> Directions
Reproduce the whole listing, keeping every character the same.

> Exercise inputs
Definition upd_p_pid (f : Z -> Z) (r : process) : process :=
  Process (f (p_pid r)) (p_as r) (p_dead r) (p_parent r) (p_children r) (p_death_notified r)
    (p_exit_status r) (p_nthreads r) (p_threads r) (p_blocks r) (p_views r) (p_unnotified_head r)
    (p_unnotified_tail r) (p_share_ch r) (p_tree_ch r) (p_iommu_ch r).
Definition upd_p_as (f : (option aspace) -> (option aspace)) (r : process) : process :=
  Process (p_pid r) (f (p_as r)) (p_dead r) (p_parent r) (p_children r) (p_death_notified r)
    (p_exit_status r) (p_nthreads r) (p_threads r) (p_blocks r) (p_views r) (p_unnotified_head r)
    (p_unnotified_tail r) (p_share_ch r) (p_tree_ch r) (p_iommu_ch r).
Definition upd_p_dead (f : bool -> bool) (r : process) : process :=
  Process (p_pid r) (p_as r) (f (p_dead r)) (p_parent r) (p_children r) (p_death_notified r)
    (p_exit_status r) (p_nthreads r) (p_threads r) (p_blocks r) (p_views r) (p_unnotified_head r)
    (p_unnotified_tail r) (p_share_ch r) (p_tree_ch r) (p_iommu_ch r).
Definition upd_p_parent (f : (option Z) -> (option Z)) (r : process) : process :=
  Process (p_pid r) (p_as r) (p_dead r) (f (p_parent r)) (p_children r) (p_death_notified r)
    (p_exit_status r) (p_nthreads r) (p_threads r) (p_blocks r) (p_views r) (p_unnotified_head r)
    (p_unnotified_tail r) (p_share_ch r) (p_tree_ch r) (p_iommu_ch r).
Definition upd_p_children (f : (gmap Z Z) -> (gmap Z Z)) (r : process) : process :=
  Process (p_pid r) (p_as r) (p_dead r) (p_parent r) (f (p_children r)) (p_death_notified r)
    (p_exit_status r) (p_nthreads r) (p_threads r) (p_blocks r) (p_views r) (p_unnotified_head r)
    (p_unnotified_tail r) (p_share_ch r) (p_tree_ch r) (p_iommu_ch r).
Definition upd_p_death_notified (f : bool -> bool) (r : process) : process :=
  Process (p_pid r) (p_as r) (p_dead r) (p_parent r) (p_children r) (f (p_death_notified r))
    (p_exit_status r) (p_nthreads r) (p_threads r) (p_blocks r) (p_views r) (p_unnotified_head r)
    (p_unnotified_tail r) (p_share_ch r) (p_tree_ch r) (p_iommu_ch r).
Definition upd_p_exit_status (f : Z -> Z) (r : process) : process :=
  Process (p_pid r) (p_as r) (p_dead r) (p_parent r) (p_children r) (p_death_notified r)
    (f (p_exit_status r)) (p_nthreads r) (p_threads r) (p_blocks r) (p_views r) (p_unnotified_head r)
    (p_unnotified_tail r) (p_share_ch r) (p_tree_ch r) (p_iommu_ch r).
Definition upd_p_nthreads (f : Z -> Z) (r : process) : process :=
  Process (p_pid r) (p_as r) (p_dead r) (p_parent r) (p_children r) (p_death_notified r) (p_exit_status r)
    (f (p_nthreads r)) (p_threads r) (p_blocks r) (p_views r) (p_unnotified_head r) (p_unnotified_tail r)
    (p_share_ch r) (p_tree_ch r) (p_iommu_ch r).
Definition upd_p_threads (f : (gmap Z Z) -> (gmap Z Z)) (r : process) : process :=
  Process (p_pid r) (p_as r) (p_dead r) (p_parent r) (p_children r) (p_death_notified r) (p_exit_status r)
    (p_nthreads r) (f (p_threads r)) (p_blocks r) (p_views r) (p_unnotified_head r) (p_unnotified_tail r)
    (p_share_ch r) (p_tree_ch r) (p_iommu_ch r).
Definition upd_p_blocks (f : (gmap Z Z) -> (gmap Z Z)) (r : process) : process :=
  Process (p_pid r) (p_as r) (p_dead r) (p_parent r) (p_children r) (p_death_notified r) (p_exit_status r)
    (p_nthreads r) (p_threads r) (f (p_blocks r)) (p_views r) (p_unnotified_head r) (p_unnotified_tail r)
    (p_share_ch r) (p_tree_ch r) (p_iommu_ch r).
Definition upd_p_views (f : (gmap Z Z) -> (gmap Z Z)) (r : process) : process :=
  Process (p_pid r) (p_as r) (p_dead r) (p_parent r) (p_children r) (p_death_notified r) (p_exit_status r)
    (p_nthreads r) (p_threads r) (p_blocks r) (f (p_views r)) (p_unnotified_head r) (p_unnotified_tail r)
    (p_share_ch r) (p_tree_ch r) (p_iommu_ch r).
Definition upd_p_unnotified_head (f : (option Z) -> (option Z)) (r : process) : process :=
  Process (p_pid r) (p_as r) (p_dead r) (p_parent r) (p_children r) (p_death_notified r) (p_exit_status r)
    (p_nthreads r) (p_threads r) (p_blocks r) (p_views r) (f (p_unnotified_head r)) (p_unnotified_tail r)
    (p_share_ch r) (p_tree_ch r) (p_iommu_ch r).
Definition upd_p_unnotified_tail (f : (option Z) -> (option Z)) (r : process) : process :=
  Process (p_pid r) (p_as r) (p_dead r) (p_parent r) (p_children r) (p_death_notified r) (p_exit_status r)
    (p_nthreads r) (p_threads r) (p_blocks r) (p_views r) (p_unnotified_head r) (f (p_unnotified_tail r))
    (p_share_ch r) (p_tree_ch r) (p_iommu_ch r).
Definition upd_p_share_ch (f : (option Z) -> (option Z)) (r : process) : process :=
  Process (p_pid r) (p_as r) (p_dead r) (p_parent r) (p_children r) (p_death_notified r) (p_exit_status r)
    (p_nthreads r) (p_threads r) (p_blocks r) (p_views r) (p_unnotified_head r) (p_unnotified_tail r)
    (f (p_share_ch r)) (p_tree_ch r) (p_iommu_ch r).
Definition upd_p_tree_ch (f : (option Z) -> (option Z)) (r : process) : process :=
  Process (p_pid r) (p_as r) (p_dead r) (p_parent r) (p_children r) (p_death_notified r) (p_exit_status r)
    (p_nthreads r) (p_threads r) (p_blocks r) (p_views r) (p_unnotified_head r) (p_unnotified_tail r)
    (p_share_ch r) (f (p_tree_ch r)) (p_iommu_ch r).
Definition upd_p_iommu_ch (f : (option Z) -> (option Z)) (r : process) : process :=
  Process (p_pid r) (p_as r) (p_dead r) (p_parent r) (p_children r) (p_death_notified r) (p_exit_status r)
    (p_nthreads r) (p_threads r) (p_blocks r) (p_views r) (p_unnotified_head r) (p_unnotified_tail r)
    (p_share_ch r) (p_tree_ch r) (f (p_iommu_ch r)).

> Answer for the task
Definition upd_p_pid (f : Z -> Z) (r : process) : process :=
  Process (f (p_pid r)) (p_as r) (p_dead r) (p_parent r) (p_children r) (p_death_notified r)
    (p_exit_status r) (p_nthreads r) (p_threads r) (p_blocks r) (p_views r) (p_unnotified_head r)
    (p_unnotified_tail r) (p_share_ch r) (p_tree_ch r) (p_iommu_ch r).
Definition upd_p_as (f : (option aspace) -> (option aspace)) (r : process) : process :=
  Process (p_pid r) (f (p_as r)) (p_dead r) (p_parent r) (p_children r) (p_death_notified r)
    (p_exit_status r) (p_nthreads r) (p_threads r) (p_blocks r) (p_views r) (p_unnotified_head r)
    (p_unnotified_tail r) (p_share_ch r) (p_tree_ch r) (p_iommu_ch r).
Definition upd_p_dead (f : bool -> bool) (r : process) : process :=
  Process (p_pid r) (p_as r) (f (p_dead r)) (p_parent r) (p_children r) (p_death_notified r)
    (p_exit_status r) (p_nthreads r) (p_threads r) (p_blocks r) (p_views r) (p_unnotified_head r)
    (p_unnotified_tail r) (p_share_ch r) (p_tree_ch r) (p_iommu_ch r).
Definition upd_p_parent (f : (option Z) -> (option Z)) (r : process) : process :=
  Process (p_pid r) (p_as r) (p_dead r) (f (p_parent r)) (p_children r) (p_death_notified r)
    (p_exit_status r) (p_nthreads r) (p_threads r) (p_blocks r) (p_views r) (p_unnotified_head r)
    (p_unnotified_tail r) (p_share_ch r) (p_tree_ch r) (p_iommu_ch r).
Definition upd_p_children (f : (gmap Z Z) -> (gmap Z Z)) (r : process) : process :=
  Process (p_pid r) (p_as r) (p_dead r) (p_parent r) (f (p_children r)) (p_death_notified r)
    (p_exit_status r) (p_nthreads r) (p_threads r) (p_blocks r) (p_views r) (p_unnotified_head r)
    (p_unnotified_tail r) (p_share_ch r) (p_tree_ch r) (p_iommu_ch r).
Definition upd_p_death_notified (f : bool -> bool) (r : process) : process :=
  Process (p_pid r) (p_as r) (p_dead r) (p_parent r) (p_children r) (f (p_death_notified r))
    (p_exit_status r) (p_nthreads r) (p_threads r) (p_blocks r) (p_views r) (p_unnotified_head r)
    (p_unnotified_tail r) (p_share_ch r) (p_tree_ch r) (p_iommu_ch r).
Definition upd_p_exit_status (f : Z -> Z) (r : process) : process :=
  Process (p_pid r) (p_as r) (p_dead r) (p_parent r) (p_children r) (p_death_notified r)
    (f (p_exit_status r)) (p_nthreads r) (p_threads r) (p_blocks r) (p_views r) (p_unnotified_head r)
    (p_unnotified_tail r) (p_share_ch r) (p_tree_ch r) (p_iommu_ch r).
Definition upd_p_nthreads (f : Z -> Z) (r : process) : process :=
  Process (p_pid r) (p_as r) (p_dead r) (p_parent r) (p_children r) (p_death_notified r) (p_exit_status r)
    (f (p_nthreads r)) (p_threads r) (p_blocks r) (p_views r) (p_unnotified_head r) (p_unnotified_tail r)
    (p_share_ch r) (p_tree_ch r) (p_iommu_ch r).
Definition upd_p_threads (f : (gmap Z Z) -> (gmap Z Z)) (r : process) : process :=
  Process (p_pid r) (p_as r) (p_dead r) (p_parent r) (p_children r) (p_death_notified r) (p_exit_status r)
    (p_nthreads r) (f (p_threads r)) (p_blocks r) (p_views r) (p_unnotified_head r) (p_unnotified_tail r)
    (p_share_ch r) (p_tree_ch r) (p_iommu_ch r).
Definition upd_p_blocks (f : (gmap Z Z) -> (gmap Z Z)) (r : process) : process :=
  Process (p_pid r) (p_as r) (p_dead r) (p_parent r) (p_children r) (p_death_notified r) (p_exit_status r)
    (p_nthreads r) (p_threads r) (f (p_blocks r)) (p_views r) (p_unnotified_head r) (p_unnotified_tail r)
    (p_share_ch r) (p_tree_ch r) (p_iommu_ch r).
Definition upd_p_views (f : (gmap Z Z) -> (gmap Z Z)) (r : process) : process :=
  Process (p_pid r) (p_as r) (p_dead r) (p_parent r) (p_children r) (p_death_notified r) (p_exit_status r)
    (p_nthreads r) (p_threads r) (p_blocks r) (f (p_views r)) (p_unnotified_head r) (p_unnotified_tail r)
    (p_share_ch r) (p_tree_ch r) (p_iommu_ch r).
Definition upd_p_unnotified_head (f : (option Z) -> (option Z)) (r : process) : process :=
  Process (p_pid r) (p_as r) (p_dead r) (p_parent r) (p_children r) (p_death_notified r) (p_exit_status r)
    (p_nthreads r) (p_threads r) (p_blocks r) (p_views r) (f (p_unnotified_head r)) (p_unnotified_tail r)
    (p_share_ch r) (p_tree_ch r) (p_iommu_ch r).
Definition upd_p_unnotified_tail (f : (option Z) -> (option Z)) (r : process) : process :=
  Process (p_pid r) (p_as r) (p_dead r) (p_parent r) (p_children r) (p_death_notified r) (p_exit_status r)
    (p_nthreads r) (p_threads r) (p_blocks r) (p_views r) (p_unnotified_head r) (f (p_unnotified_tail r))
    (p_share_ch r) (p_tree_ch r) (p_iommu_ch r).
Definition upd_p_share_ch (f : (option Z) -> (option Z)) (r : process) : process :=
  Process (p_pid r) (p_as r) (p_dead r) (p_parent r) (p_children r) (p_death_notified r) (p_exit_status r)
    (p_nthreads r) (p_threads r) (p_blocks r) (p_views r) (p_unnotified_head r) (p_unnotified_tail r)
    (f (p_share_ch r)) (p_tree_ch r) (p_iommu_ch r).
Definition upd_p_tree_ch (f : (option Z) -> (option Z)) (r : process) : process :=
  Process (p_pid r) (p_as r) (p_dead r) (p_parent r) (p_children r) (p_death_notified r) (p_exit_status r)
    (p_nthreads r) (p_threads r) (p_blocks r) (p_views r) (p_unnotified_head r) (p_unnotified_tail r)
    (p_share_ch r) (f (p_tree_ch r)) (p_iommu_ch r).
Definition upd_p_iommu_ch (f : (option Z) -> (option Z)) (r : process) : process :=
  Process (p_pid r) (p_as r) (p_dead r) (p_parent r) (p_children r) (p_death_notified r) (p_exit_status r)
    (p_nthreads r) (p_threads r) (p_blocks r) (p_views r) (p_unnotified_head r) (p_unnotified_tail r)
    (p_share_ch r) (p_tree_ch r) (f (p_iommu_ch r)).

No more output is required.